Reconstitution of the tubular endoplasmic reticulum network with purified components

Organelles display characteristic morphologies that are intimately tied to their cellular function, but how organelles are shaped is poorly understood. The endoplasmic reticulum (ER) is particularly intriguing, as it is comprised of morphologically distinct domains, including a dynamic network of interconnected membrane tubules. Several membrane proteins have been implicated in network formation(1–5), but how exactly they mediate network formation and whether they are all required is unclear. Here, we have reconstituted a dynamic tubular membrane network with purified ER proteins.

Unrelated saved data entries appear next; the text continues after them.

(* ===== verification/RefCount.v ===== *)
(** * Reference counts ([pro_ref_count.cpp])

    The store of live counted objects: an address maps to its [m_refCount];
    an address that is absent has been deleted (or never existed), and touching
    it is undefined behaviour, the result [None].  Counts are not wrapped: an
    object has at most as many references as there are pointers in memory. *)

From S2P Require Import Prelude.

Definition NULL : Z := 0.

(** [CProRefCount::AddRef] *)
Definition AddRef (p : Z) (rc : gmap Z nat) : option (gmap Z nat) :=
  n ← rc !! p; Some (<[p := S n]> rc).

(** [CProRefCount::Release]: the last reference deletes the object *)
Definition Release (p : Z) (rc : gmap Z nat) : option (gmap Z nat) :=
  n ← rc !! p;
  let refCount := (n - 1)%nat in
  Some (if decide (refCount = 0%nat) then delete p rc else <[p := refCount]> rc).

(** The loop [for (...) x->Release();] over a container of pointers. *)
Fixpoint ReleaseAll (ps : list Z) (rc : gmap Z nat) : option (gmap Z nat) :=
  match ps with
  | [] => Some rc
  | p :: ps' => rc' ← Release p rc; ReleaseAll ps' rc'
  end.

(** ** Ownership accounting

    [rc_ok ext ps rc]: every count in the store is the number of references the
    outside world holds ([ext]) plus the number the component holds, one for
    each occurrence in [ps]. *)

Definition occ (p : Z) (ps : list Z) : nat := count_occ Z.eq_dec ps p.

Definition rc_ok (ext : Z -> nat) (ps : list Z) (rc : gmap Z nat) : Prop :=
  forall p, rc !! p =
    let n := (ext p + occ p ps)%nat in if decide (n = 0%nat) then None else Some n.

(** The outside world gains one reference to [p]. *)
Definition ext_add (p : Z) (ext : Z -> nat) : Z -> nat :=
  fun q => (ext q + if decide (q = p) then 1 else 0)%nat.

Lemma occ_cons p q ps : occ p (q :: ps) = ((if decide (p = q) then 1 else 0) + occ p ps)%nat.
Proof. unfold occ. simpl. destruct (Z.eq_dec q p), (decide (p = q)); simpl; congruence. Qed.

Lemma occ_perm p ps qs : ps ≡ₚ qs -> occ p ps = occ p qs.
Proof. intros H. by apply (Permutation_count_occ Z.eq_dec). Qed.

Lemma occ_elem p ps : p ∈ ps -> (0 < occ p ps)%nat.
Proof. rewrite list_elem_of_In. intros H. by apply (count_occ_In Z.eq_dec) in H. Qed.

Lemma occ_app p ps qs : occ p (ps ++ qs) = (occ p ps + occ p qs)%nat.
Proof. apply count_occ_app. Qed.

Lemma rc_ok_perm ext ps qs rc : ps ≡ₚ qs -> rc_ok ext ps rc -> rc_ok ext qs rc.
Proof. intros Hp H p. rewrite (H p). by rewrite (occ_perm p ps qs Hp). Qed.

Lemma rc_ok_alive ext ps rc p :
  rc_ok ext ps rc -> (0 < ext p + occ p ps)%nat -> rc !! p = Some (ext p + occ p ps)%nat.
Proof. intros H Hp. rewrite (H p). simpl. case_decide; [lia|done]. Qed.

Lemma rc_ok_is_Some ext ps rc p :
  rc_ok ext ps rc -> is_Some (rc !! p) <-> (0 < ext p + occ p ps)%nat.
Proof.
  intros H. split.
  - intros [n Hn]. rewrite (H p) in Hn. simpl in Hn. case_decide; [done|lia].
  - intros Hp. rewrite (rc_ok_alive _ _ _ _ H Hp). by eexists.
Qed.

Lemma rc_ok_elem_alive ext ps rc p : rc_ok ext ps rc -> p ∈ ps -> is_Some (rc !! p).
Proof. intros H Hp%occ_elem. rewrite (rc_ok_alive _ _ _ _ H); [by eexists|lia]. Qed.

Lemma AddRef_ok ext ps rc p :
  rc_ok ext ps rc -> (0 < ext p + occ p ps)%nat ->
  exists rc', AddRef p rc = Some rc' /\ rc_ok ext (p :: ps) rc'.
Proof.
  intros H Hp. unfold AddRef. rewrite (rc_ok_alive _ _ _ _ H Hp). simpl.
  eexists. split; [done|]. intros q. rewrite occ_cons. simpl.
  destruct (decide (q = p)) as [->|Hne].
  - rewrite lookup_insert_eq. case_decide; [lia|]. f_equal. lia.
  - rewrite lookup_insert_ne by done. apply H.
Qed.

Lemma Release_ok ext ps rc p :
  rc_ok ext (p :: ps) rc -> exists rc', Release p rc = Some rc' /\ rc_ok ext ps rc'.
Proof.
  intros H. pose proof (H p) as Hp. rewrite occ_cons in Hp. simpl in Hp.
  destruct (decide (p = p)); [|done]. rewrite decide_False in Hp by lia.
  unfold Release. rewrite Hp. simpl. eexists. split; [done|]. intros q.
  pose proof (H q) as Hq. rewrite occ_cons in Hq. simpl in Hq |- *.
  replace (ext p + S (occ p ps) - 1)%nat with (ext p + occ p ps)%nat by lia.
  destruct (decide (q = p)) as [->|Hne]; destruct (decide (ext p + occ p ps = 0)%nat).
  - by rewrite lookup_delete_eq.
  - by rewrite lookup_insert_eq.
  - by rewrite lookup_delete_ne.
  - by rewrite lookup_insert_ne.
Qed.

Lemma ReleaseAll_ok ext ps qs rc :
  rc_ok ext (ps ++ qs) rc -> exists rc', ReleaseAll ps rc = Some rc' /\ rc_ok ext qs rc'.
Proof.
  revert rc. induction ps as [|p ps IH]; simpl; intros rc H; [by eexists|].
  destruct (Release_ok _ _ _ _ H) as (rc1 & -> & H1). simpl. by apply IH.
Qed.

(** A reference the component holds may be handed to the outside world. *)
Lemma rc_ok_transfer ext ps rc p :
  rc_ok ext (p :: ps) rc -> rc_ok (ext_add p ext) ps rc.
Proof.
  intros H q. rewrite (H q), occ_cons. unfold ext_add.
  replace (ext q + ((if decide (q = p) then 1 else 0) + occ q ps))%nat
    with (ext q + (if decide (q = p) then 1 else 0) + occ q ps)%nat by lia. done.
Qed.

(** With no reference left in the component, the store holds exactly what the
    outside world owns: nothing leaks. *)
Lemma rc_ok_nil ext rc p : rc_ok ext [] rc -> ext p = 0%nat -> rc !! p = None.
Proof. intros H Hp. rewrite (H p), Hp. done. Qed.

Create HintDb refcount.
#[export] Hint Resolve rc_ok_transfer rc_ok_elem_alive : refcount.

Proteoliposomes containing the membrane-fusing GTPase Sey1p(6,7) and the curvature-stabilizing protein Yop1p(8,9) from Saccharomyces cerevisiae form a tubular network upon GTP addition. The tubules rapidly fragment when GTP hydrolysis of Sey1p is inhibited, indicating that network maintenance requires continuous membrane fusion and that Yop1p favors the generation of highly curved membrane structures. Sey1p also forms networks with other curvature-stabilizing proteins, including reticulon(8) and REEP(10) proteins from different species. Atlastin, the vertebrate ortholog of Sey1p(6,11), forms a GTP-hydrolysis dependent network on its own, serving as both a fusion and curvature-stabilizing protein. Our results show that organelle shape can be generated by a surprisingly small set of proteins and represents an energy-dependent steady state between formation and disassembly.